The answer of many Christians is that although Jesus was fully man, Jesus was fully God, and with God all things are possible. Additionally, we have been told by Paul that if the death and resurrection of Jesus is not true, then Christianity has no meaning at all. I have many times been told that this reality of the bodily resurrection of Jesus is a matter of faith that defies all human reason. I simply cannot reject my education and experience in life. That, also, was not possible for the devout Christian priest and scientist, Teilhard de Chardin who wrote:
If, as the result of some interior revolution, I were to lose by succession my faith in Christ, my faith in a personal God, and my faith in spirit, I feel that I should continue to believe in the world. The world, (its value, yes its value and its goodness) – that, when all is said and done, is the first, the last, and the only thing in which I believe. It is by this faith that I live.
So what is the role of faith? Friedrich Nietzsche, the well-known Nihilist, said of it, “‘Faith means not wanting to know what is true.” Because their perception of truth is absolute, they are intolerant of people with other experiences and views. In Marilynne Robinson’s Gilead, she has Rev. John Ames say at page 146, “It seems to me there is less meanness in atheism, by a good measure.” In that such fundamentalism is exclusive and intolerant of other views, it threatens peace and justice. In a more positive manner, the great Seventeenth Century mathematician, scientist and philosopher, Blaise Pascal, writes, “Faith declares what the senses do not see, but not the contrary of what they see.” That is meaningful to me.
Marcus Borg and Dominic Crossan note that many of the terms that Christians used to describe Jesus were titles already attributed to Augustus Caesar as they appear on the Palatine hill: Divine, Son of God, God from God, Lord, Redeemer, Liberator, and Savior of the World. We miss the connection of these original titles to Augustus Caesar and their intended meaning concerning him. The have been used to support a dualistic view of Jesus and of “the Kingdom of Heaven. Duality masks the historical Jesus and his teaching. If we see Jesus’ full humanity, then Jesus’ call to follow him must be taken seriously.
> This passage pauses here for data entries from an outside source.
Definition on_flags (mem_ok : nat -> bool) (value : option (list Z)) (h : hsearch_data)
  : option (Z * hsearch_data) :=
  let (_, h) := hwalk_r h clear_flags in
  match env_attr_walk mem_ok set_flags (Some ENV_FLAGS_LIST_STATIC) h with
  | None => None
  | Some (_, h) =>
      match env_attr_walk mem_ok set_flags value h with
      | None => None
      | Some (_, h) => Some (0, h)
      end
  end.
End Hooks.

Definition has (flags bit : Z) : bool := negb (Z.land flags bit =? 0).

Definition env_flags_validate (item : env_entry) (newval : option (list Z)) (op : env_op) (flag : Z) : Z :=
  let oldval := match op with env_op_create => None | _ => e_data item end in
  let name := default [] (e_key item) in
  let newval := default [] newval in
  let type := vartype_of (Z.land ENV_FLAGS_VARTYPE_BIN_MASK (e_flags item)) in
  if match op with env_op_delete => false | _ => validate_type newval type <? 0 end then -1
  else if writeable && has flag H_DEFAULT then 0
  else if writeable && has flag H_EXTERNAL && negb (has (e_flags item) ENV_FLAGS_VARACCESS_WRITEABLE) then 1
  else if has flag H_FORCE && negb ignore_force then 0
  else match op with
       | env_op_delete => if has (e_flags item) ENV_FLAGS_VARACCESS_PREVENT_DELETE then 1 else 0
       | env_op_overwrite =>
           if has (e_flags item) ENV_FLAGS_VARACCESS_PREVENT_OVERWR then 1
           else if has (e_flags item) ENV_FLAGS_VARACCESS_PREVENT_NONDEF_OVERWR then
             if negb (strcmp (default [] oldval) (default [] (env_get_default name)) =? 0) then 1 else 0
           else 0
       | env_op_create => if has (e_flags item) ENV_FLAGS_VARACCESS_PREVENT_CREATE then 1 else 0
       end.

(** * The variants for tools/env (USE_HOSTCC) *)

Definition env_flags_get_type (flags_list : option (list Z)) (name : list Z)
  : outcome env_flags_vartype :=
  match env_flags_lookup flags_list name with
  | None => Hangs
  | Some (ret, flags) =>
      let flags := default [] flags in
      if ENV_FLAGS_ATTR_MAX_LEN <? strlen flags then Overrun
      else if negb (ret =? 0) then Done env_flags_vartype_string
      else if strlen flags <=? ENV_FLAGS_VARTYPE_LOC then Done env_flags_vartype_string
      else Done (env_flags_parse_vartype flags)
  end.

Definition env_flags_get_varaccess (flags_list : option (list Z)) (name : list Z)
  : outcome env_flags_varaccess :=
  match env_flags_lookup flags_list name with
  | None => Hangs
  | Some (ret, flags) =>
      let flags := default [] flags in
      if ENV_FLAGS_ATTR_MAX_LEN <? strlen flags then Overrun
      else if negb (ret =? 0) then Done env_flags_varaccess_any
      else if strlen flags <=? ENV_FLAGS_VARACCESS_LOC then Done env_flags_varaccess_any
      else Done (env_flags_parse_varaccess writeable flags)
  end.

Definition env_flags_validate_type (flags_list : option (list Z)) (name : list Z)
    (value : option (list Z)) : outcome Z :=
  match value with
  | None => Done 0
  | Some v =>
      match env_flags_get_type flags_list name with
      | Hangs => Hangs
      | Overrun => Overrun
      | Done type => Done (if validate_type v (Some type) <? 0 then -1 else 0)
      end
  end.

Definition env_flags_validate_varaccess (flags_list : option (list Z)) (name : list Z)
    (check_mask : Z) : outcome Z :=
  match env_flags_get_varaccess flags_list name with
  | Hangs => Hangs
  | Overrun => Overrun
  | Done access =>
      let access_mask := env_flags_varaccess_mask writeable !!! Z.to_nat (varaccess_num access) in
      Done (if has check_mask access_mask then 1 else 0)
  end.

Definition env_flags_validate_env_set_params (flags_list : option (list Z)) (name : list Z)
    (val : list (option (list Z))) (count : Z) : outcome Z :=
  match (if 1 <=? count then nth 0 val None else None) with
  | None => Done 0
  | Some v =>
      match env_flags_get_type flags_list name with
      | Hangs => Hangs
      | Overrun => Overrun
      | Done type =>
          if negb (bool_decide (type = env_flags_vartype_string)) && (1 <? count) then Done (-1)
          else env_flags_validate_type flags_list name (Some v)
      end
  end.
End Flags.

(** * Callbacks *)

Section Callbacks.
Context (attr_lookup : option (list Z) -> list Z -> option (Z * option (list Z))).
Context (ENV_CALLBACK_LIST_STATIC : list Z).
(** The linker list: names and functions. *)
Context (env_clbk : list (list Z * nat)).

Fixpoint find_in (tbl : list (list Z * nat)) (name : list Z) : option nat :=
  match tbl with
  | [] => None
  | (n, f) :: tbl' => if strcmp name n =? 0 then Some f else find_in tbl' name
  end.
Definition find_env_callback (name : option (list Z)) : option nat :=
  match name with None => None | Some n => find_in env_clbk n end.

Record callback_state := CallbackState { cb_first_call : bool; cb_list : option (list Z) }.

(** [callback_name] has 256 bytes. *)
Definition env_callback_init (env_get_callbacks : option (list Z)) (st : callback_state) (var_name : list Z)
  : outcome (option nat) * callback_state :=
  let st := if cb_first_call st then CallbackState false env_get_callbacks else st in
  (match (match cb_list st with
          | Some l => attr_lookup (Some l) var_name
          | None => Some (1, None)
          end) with
   | None => Hangs
   | Some (ret, name1) =>
       match (if negb (ret =? 0) then attr_lookup (Some ENV_CALLBACK_LIST_STATIC) var_name
              else Some (ret, name1)) with
       | None => Hangs
       | Some (ret, callback_name) =>
           let callback_name := default [] callback_name in
           if 255 <? strlen callback_name then Overrun
           else if (ret =? 0) && negb (strlen callback_name =? 0)
           then Done (find_env_callback (Some callback_name))
           else Done None
       end
   end, st).

Definition with_callback (e : env_entry) (f : option nat) : env_entry :=
  Entry (e_key e) (e_data e) f (e_flags e).
Definition clear_callback (e : env_entry) : Z * env_entry := (0, with_callback e None).

Context `{EnvHooks}.
Definition well_typed (t : env_flags_vartype) (v : list Z) : Prop :=
  match t with
  | env_flags_vartype_string => True
  | env_flags_vartype_decimal => all_digits false v
  | env_flags_vartype_hex => hex_digits 0 (length v) v
  | env_flags_vartype_bool => exists c, v = [c] /\ c ∈ bool_chars
  | env_flags_vartype_ipaddr =>
      grouped (fun g => all_digits false g /\ (1 <= length g <= 3)%nat) 46 4 v
  | env_flags_vartype_macaddr => grouped (hex_digits 1 2) 58 6 v
  | env_flags_vartype_end => False
  end.

(** * Skipping digits *)

(** What may follow the digits. *)
Definition stops (hex : bool) (t : list Z) : Prop :=
  match t with [] => True | c :: _ => digit_of hex c = false end.

Lemma skip_digits_app hex ds t : forall i,
  all_digits hex ds -> stops hex t -> i < 0 \/ len ds <= i -> skip_digits hex (ds ++ t) i = t.
Proof.
  induction ds as [|c ds IH]; intros i F S Hi.
  - destruct t as [|c t]; simpl; [by destruct (i =? 0)|]. simpl in S. unfold digit_of in S. rewrite S. by destruct (i =? 0).
  - apply Forall_cons in F as [Fc F]. cbn [app skip_digits length] in *.
    destruct (Z.eqb_spec i 0); [lia|]. unfold digit_of in Fc. rewrite Fc. apply IH; auto. lia.
Qed.

Lemma skip_digits_inv hex v : forall i,
  exists ds, v = ds ++ skip_digits hex v i /\ all_digits hex ds /\ (0 <= i -> len ds <= i).
Proof.
  induction v as [|c v IH]; intros i; simpl.
  - exists []. simpl. repeat split; [by destruct (i =? 0)|constructor|lia].
  - destruct (Z.eqb_spec i 0) as [->|Ni]; [exists []; repeat split; [constructor|simpl; lia]|].
    destruct (if hex then isxdigit c else isdigit c) eqn:D.
    + destruct (IH (i - 1)) as (ds & E & F & L). exists (c :: ds). split; [by rewrite E at 1|].
      split; [by constructor|]. simpl. lia.
    + exists []. repeat split; [constructor|simpl; lia].
Qed.

Lemma prefix_inv v : is_hex_prefix v = true -> exists x h, v = 48 :: x :: h /\ (x = 120 \/ x = 88).
Proof.
  unfold is_hex_prefix. rewrite andb_true_iff, orb_true_iff, !Z.eqb_eq. intros [E1 E2].
  destruct v as [|a [|b v]]; simpl in *; [done|lia|]. subst. by exists b, v.
Qed.

Lemma prefix_digits v t : all_digits true v -> stops true t -> (t = [] \/ rd t = 58) -> is_hex_prefix (v ++ t) = false.
Proof.
  intros F S Ht. destruct (is_hex_prefix (v ++ t)) eqn:P; [|done].
  destruct (prefix_inv _ P) as (x & h & E & Hx). exfalso.
  destruct v as [|a [|b v]]; cbn [app] in E.
  - destruct Ht as [->|Ht]; [done|]. rewrite E in Ht. done.
  - injection E as -> E. destruct Ht as [->|Ht]; [done|]. rewrite E in Ht. cbn in Ht. lia.
  - injection E as -> -> E. apply Forall_cons in F as [_ [F _]%Forall_cons].
    destruct Hx as [->| ->]; done.
Qed.

(** One group of hexadecimal digits and what follows it. *)
Lemma hex_group (max : Z) hi v t :
  (max < 0 /\ (length v <= hi)%nat \/ 0 <= max /\ hi = Z.to_nat max) ->
  stops true t -> (t = [] \/ rd t = 58) ->
  (skip_num true v max = t /\ two_ahead v t && is_hex_prefix v = false) <->
  exists g, hex_digits 0 hi g /\ v = g ++ t.
Proof.
  intros Hm St Ht. unfold skip_num, two_ahead. cbn [andb]. split.
  - intros [E N]. destruct (is_hex_prefix v) eqn:P.
    + destruct (prefix_inv v P) as (x & h & -> & Hx). cbn [drop] in E. rewrite drop_0 in E || idtac.
      destruct (skip_digits_inv true h max) as (ds & Eh & F & L). rewrite E in Eh.
      rewrite andb_true_r in N. apply Nat.eqb_neq in N. simpl in N. rewrite Eh, length_app in N.
      exists (48 :: x :: ds). split; [|by rewrite Eh]. right. exists x, ds.
      assert (length ds <= length h)%nat by (rewrite Eh, length_app; lia).
      repeat split; auto; simpl in *; lia.
    + destruct (skip_digits_inv true v max) as (ds & Eh & F & L). rewrite E in Eh. exists ds.
      split; [|done]. left. assert (length ds <= length v)%nat by (rewrite Eh, length_app; lia). split; [done|lia].
  - intros (g & [[F L]|(x & h & -> & Hx & F & L)] & ->).
    + rewrite (prefix_digits g t F St Ht), andb_false_r. split; [|done]. apply skip_digits_app; auto. lia.
    + assert (is_hex_prefix ((48 :: x :: h) ++ t) = true) as ->.
      { unfold is_hex_prefix. cbn. by destruct Hx as [->| ->]. }
      cbn [app drop]. rewrite ?drop_0. split; [apply skip_digits_app; auto; lia|].
      rewrite andb_true_r. apply Nat.eqb_neq. simpl. rewrite length_app. lia.
Qed.

Lemma dec_group (max : Z) hi v t :
  (max < 0 /\ (length v <= hi)%nat \/ 0 <= max /\ hi = Z.to_nat max) -> stops false t ->
  skip_num false v max = t <-> exists g, (all_digits false g /\ (length g <= hi)%nat) /\ v = g ++ t.
Proof.
  intros Hm St. unfold skip_num. cbn [andb]. split.
  - intros E. destruct (skip_digits_inv false v max) as (ds & Eh & F & L). rewrite E in Eh. exists ds.
    assert (length ds <= length v)%nat by (rewrite Eh, length_app; lia). repeat split; auto. lia.
  - intros (g & [F L] & ->). apply skip_digits_app; auto. rewrite length_app in Hm. lia.
Qed.

(** * Addresses *)

Lemma hex_digits_nonempty hi g : hex_digits 1 hi g <-> hex_digits 0 hi g /\ g <> [].
Proof.
  unfold hex_digits. split.
  - intros [[F L]|(x & h & -> & R)]; [split; [left; split; [done|lia]|by destruct g; [simpl in L; lia|]]|].
    split; [right; by exists x, h|done].
  - intros [[[F L]|R] N]; [|by right]. left. split; [done|]. destruct g; [done|]. simpl in *. lia.
Qed.

Lemma rd_zero v : plain v -> rd v = 0 <-> v = [].
Proof. intros P. destruct v; [done|]. apply Forall_cons in P as [P _]. cbn. split; [done|]. by intros. Qed.

Lemma rd_is v c : c <> 0 -> rd v = c <-> exists t, v = c :: t.
Proof. intros N. destruct v as [|x v]; cbn; split; [congruence|by intros [t E]|intros ->; by exists v|by intros [t [= -> ->]]]. Qed.

Lemma same_ptr_app g t : same_ptr (g ++ t) t = bool_decide (g = []).
Proof.
  unfold same_ptr. rewrite length_app. destruct g; [by rewrite Nat.eqb_refl|].
  rewrite bool_decide_false by done. apply Nat.eqb_neq. simpl. lia.
Qed.

Lemma skip_num_plain hex v i : plain v -> plain (skip_num hex v i).
Proof.
  intros P. unfold skip_num. destruct (skip_digits_inv hex (if hex && is_hex_prefix v then drop 2 v else v) i) as (ds & E & _).
  assert (plain (if hex && is_hex_prefix v then drop 2 v else v)) as P2 by (destruct (hex && _); [by apply Forall_drop|done]).
  rewrite E in P2. by apply Forall_app in P2 as [_ ?].
Qed.

(** The loop both address checks are: read a group, refuse it or go on behind
    its separator. *)
Section Groups.
Context (skip : list Z -> list Z) (bad : list Z -> list Z -> bool) (sep : Z) (group : list Z -> Prop).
Edward Schillebeeckx, the Catholic priest and theologian who wrote Jesus: an Experiment in Christology, asserts that the historical study of Jesus is vitally important because it gives “a concrete content to faith.” Without that concrete foundation, faith degenerates into mere ideology and risks becoming ephemeral and irrelevant. Further, he writes,
The fundamental issue is what are the evangelists really getting at when reporting the wonders performed by Jesus?
Schillebeeckx then asks,
Even if Jesus had done all this in a historical and literal sense, what would that signify for us here and now?